Top of EXCERPTED DATA

(* ===== verification/SatCounter.v ===== *)
(** * Saturating counters: gem5/src/cpu/pred/sat_counter.hh *)

From Stdlib Require Import ZArith Lia.
From stdpp Require Import base list.
From S2P Require Import Prelude Bits.

#[local] Open Scope Z_scope.

Module SatCounter.

(** [maxVal] is a byte that the default constructor leaves uninitialised; every
    table calls [setBits] before it uses a counter. *)
Record t := mk { initialVal : Z; maxVal : Z; counter : Z }.

Definition maxOf (bits : Z) : Z := wrap 8 (Z.shiftl 1 bits - 1).

(** [SatCounter()] followed by [setBits(bits)], as the tables are built. *)
Definition setBits (bits : Z) (c : t) : t := mk (initialVal c) (maxOf bits) (counter c).
Definition new (bits : Z) : t := mk 0 (maxOf bits) 0.
(** [SatCounter(bits, initial_val)] *)
Definition newWith (bits initial_val : Z) : outcome t :=
  if maxOf bits <? initial_val then Exited else Done (mk initial_val (maxOf bits) initial_val).

Definition reset (c : t) : t := mk (initialVal c) (maxVal c) (initialVal c).
Definition increment (c : t) : t := if counter c <? maxVal c then mk (initialVal c) (maxVal c) (wrap 8 (counter c + 1)) else c.
Definition decrement (c : t) : t := if 0 <? counter c then mk (initialVal c) (maxVal c) (wrap 8 (counter c - 1)) else c.
Definition read (c : t) : Z := counter c.

(** Counting an outcome, as every predictor does. *)
Definition train (taken : bool) (c : t) : t := if taken then increment c else decrement c.

(** ** What a counter counts *)

(** A counter of [bits] bits. *)
Definition ok (bits : Z) (c : t) : Prop := maxVal c = 2 ^ bits - 1 /\ 0 <= counter c <= maxVal c /\ 0 <= initialVal c <= maxVal c.

Lemma maxOf_small bits : 0 <= bits <= 8 -> maxOf bits = 2 ^ bits - 1.
Proof.
  intros H. unfold maxOf, wrap. rewrite Z.shiftl_1_l. apply Z.mod_small.
  assert (2 ^ bits <= 2 ^ 8) by (apply Z.pow_le_mono_r; lia). assert (0 < 2 ^ bits) by (apply Z.pow_pos_nonneg; lia). lia.
Qed.

Lemma counter_new_ok bits : 0 <= bits <= 8 -> ok bits (new bits).
Proof. intros H. unfold ok, new. cbn. rewrite maxOf_small by done. assert (0 < 2 ^ bits) by (apply Z.pow_pos_nonneg; lia). lia. Qed.

Lemma ok_byte bits c : bits <= 8 -> ok bits c -> 2 ^ bits <= 256.
Proof.
  intros Hb _. destruct (Z.le_gt_cases 0 bits); [|rewrite Z.pow_neg_r; lia]. change 256 with (2 ^ 8). apply Z.pow_le_mono_r; lia.
Qed.

(** Training moves the counter by one and stops at its ends. *)
Lemma train_counter bits taken c : bits <= 8 -> ok bits c ->
  counter (train taken c) = (if taken then Z.min (2 ^ bits - 1) (counter c + 1) else Z.max 0 (counter c - 1)) /\
  maxVal (train taken c) = maxVal c /\ initialVal (train taken c) = initialVal c.
Proof.
  intros Hb Hc. pose proof (ok_byte _ _ Hb Hc) as H8. destruct Hc as (Hm & Hr & _). unfold train, increment, decrement. destruct taken.
  - destruct (Z.ltb_spec (counter c) (maxVal c)); cbn; [unfold wrap; rewrite Z.mod_small by lia|]; repeat split; lia.
  - destruct (Z.ltb_spec 0 (counter c)); cbn; [unfold wrap; rewrite Z.mod_small by lia|]; repeat split; lia.
Qed.

Lemma train_ok bits taken c : bits <= 8 -> ok bits c -> ok bits (train taken c).
Proof.
  intros Hb Hc. destruct (train_counter bits taken c Hb Hc) as (E1 & E2 & E3). destruct Hc as (Hm & Hr & Hi).
  split; [by rewrite E2|]. split; [|by rewrite E2, E3]. rewrite E1, E2. destruct taken; lia.
Qed.

Lemma reset_ok bits c : ok bits c -> ok bits (reset c).
Proof. by intros (Hm & Hr & Hi). Qed.

(** After [n] outcomes of one kind. *)
Fixpoint trainN (n : nat) (taken : bool) (c : t) : t := match n with O => c | S n => trainN n taken (train taken c) end.

Lemma trainN_counter bits taken n : forall c, bits <= 8 -> ok bits c ->
  ok bits (trainN n taken c) /\
  counter (trainN n taken c) = if taken then Z.min (2 ^ bits - 1) (counter c + Z.of_nat n) else Z.max 0 (counter c - Z.of_nat n).
Proof.
  induction n as [|n IH]; intros c Hb Hc.
  - cbn [trainN]. split; [done|]. destruct Hc as (Hm & Hr & _), taken; lia.
  - cbn [trainN]. destruct (IH (train taken c) Hb (train_ok _ _ _ Hb Hc)) as [H1 H2]. split; [done|].
    rewrite H2, (proj1 (train_counter bits taken c Hb Hc)). destruct Hc as (Hm & Hr & _), taken; lia.
Qed.

End SatCounter.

Bottom of EXCERPTED DATA

### PROBLEM DESCRIPTION
Please transcribe the full listing exactly, down to the last line.

### ANSWER BOX
(* ===== verification/SatCounter.v ===== *)
(** * Saturating counters: gem5/src/cpu/pred/sat_counter.hh *)

From Stdlib Require Import ZArith Lia.
From stdpp Require Import base list.
From S2P Require Import Prelude Bits.

#[local] Open Scope Z_scope.

Module SatCounter.

(** [maxVal] is a byte that the default constructor leaves uninitialised; every
    table calls [setBits] before it uses a counter. *)
Record t := mk { initialVal : Z; maxVal : Z; counter : Z }.

Definition maxOf (bits : Z) : Z := wrap 8 (Z.shiftl 1 bits - 1).

(** [SatCounter()] followed by [setBits(bits)], as the tables are built. *)
Definition setBits (bits : Z) (c : t) : t := mk (initialVal c) (maxOf bits) (counter c).
Definition new (bits : Z) : t := mk 0 (maxOf bits) 0.
(** [SatCounter(bits, initial_val)] *)
Definition newWith (bits initial_val : Z) : outcome t :=
  if maxOf bits <? initial_val then Exited else Done (mk initial_val (maxOf bits) initial_val).

Definition reset (c : t) : t := mk (initialVal c) (maxVal c) (initialVal c).
Definition increment (c : t) : t := if counter c <? maxVal c then mk (initialVal c) (maxVal c) (wrap 8 (counter c + 1)) else c.
Definition decrement (c : t) : t := if 0 <? counter c then mk (initialVal c) (maxVal c) (wrap 8 (counter c - 1)) else c.
Definition read (c : t) : Z := counter c.

(** Counting an outcome, as every predictor does. *)
Definition train (taken : bool) (c : t) : t := if taken then increment c else decrement c.

(** ** What a counter counts *)

(** A counter of [bits] bits. *)
Definition ok (bits : Z) (c : t) : Prop := maxVal c = 2 ^ bits - 1 /\ 0 <= counter c <= maxVal c /\ 0 <= initialVal c <= maxVal c.

Lemma maxOf_small bits : 0 <= bits <= 8 -> maxOf bits = 2 ^ bits - 1.
Proof.
  intros H. unfold maxOf, wrap. rewrite Z.shiftl_1_l. apply Z.mod_small.
  assert (2 ^ bits <= 2 ^ 8) by (apply Z.pow_le_mono_r; lia). assert (0 < 2 ^ bits) by (apply Z.pow_pos_nonneg; lia). lia.
Qed.

Lemma counter_new_ok bits : 0 <= bits <= 8 -> ok bits (new bits).
Proof. intros H. unfold ok, new. cbn. rewrite maxOf_small by done. assert (0 < 2 ^ bits) by (apply Z.pow_pos_nonneg; lia). lia. Qed.

Lemma ok_byte bits c : bits <= 8 -> ok bits c -> 2 ^ bits <= 256.
Proof.
  intros Hb _. destruct (Z.le_gt_cases 0 bits); [|rewrite Z.pow_neg_r; lia]. change 256 with (2 ^ 8). apply Z.pow_le_mono_r; lia.
Qed.

(** Training moves the counter by one and stops at its ends. *)
Lemma train_counter bits taken c : bits <= 8 -> ok bits c ->
  counter (train taken c) = (if taken then Z.min (2 ^ bits - 1) (counter c + 1) else Z.max 0 (counter c - 1)) /\
  maxVal (train taken c) = maxVal c /\ initialVal (train taken c) = initialVal c.
Proof.
  intros Hb Hc. pose proof (ok_byte _ _ Hb Hc) as H8. destruct Hc as (Hm & Hr & _). unfold train, increment, decrement. destruct taken.
  - destruct (Z.ltb_spec (counter c) (maxVal c)); cbn; [unfold wrap; rewrite Z.mod_small by lia|]; repeat split; lia.
  - destruct (Z.ltb_spec 0 (counter c)); cbn; [unfold wrap; rewrite Z.mod_small by lia|]; repeat split; lia.
Qed.

Lemma train_ok bits taken c : bits <= 8 -> ok bits c -> ok bits (train taken c).
Proof.
  intros Hb Hc. destruct (train_counter bits taken c Hb Hc) as (E1 & E2 & E3). destruct Hc as (Hm & Hr & Hi).
  split; [by rewrite E2|]. split; [|by rewrite E2, E3]. rewrite E1, E2. destruct taken; lia.
Qed.

Lemma reset_ok bits c : ok bits c -> ok bits (reset c).
Proof. by intros (Hm & Hr & Hi). Qed.

(** After [n] outcomes of one kind. *)
Fixpoint trainN (n : nat) (taken : bool) (c : t) : t := match n with O => c | S n => trainN n taken (train taken c) end.

Lemma trainN_counter bits taken n : forall c, bits <= 8 -> ok bits c ->
  ok bits (trainN n taken c) /\
  counter (trainN n taken c) = if taken then Z.min (2 ^ bits - 1) (counter c + Z.of_nat n) else Z.max 0 (counter c - Z.of_nat n).
Proof.
  induction n as [|n IH]; intros c Hb Hc.
  - cbn [trainN]. split; [done|]. destruct Hc as (Hm & Hr & _), taken; lia.
  - cbn [trainN]. destruct (IH (train taken c) Hb (train_ok _ _ _ Hb Hc)) as [H1 H2]. split; [done|].
    rewrite H2, (proj1 (train_counter bits taken c Hb Hc)). destruct Hc as (Hm & Hr & _), taken; lia.
Qed.

End SatCounter.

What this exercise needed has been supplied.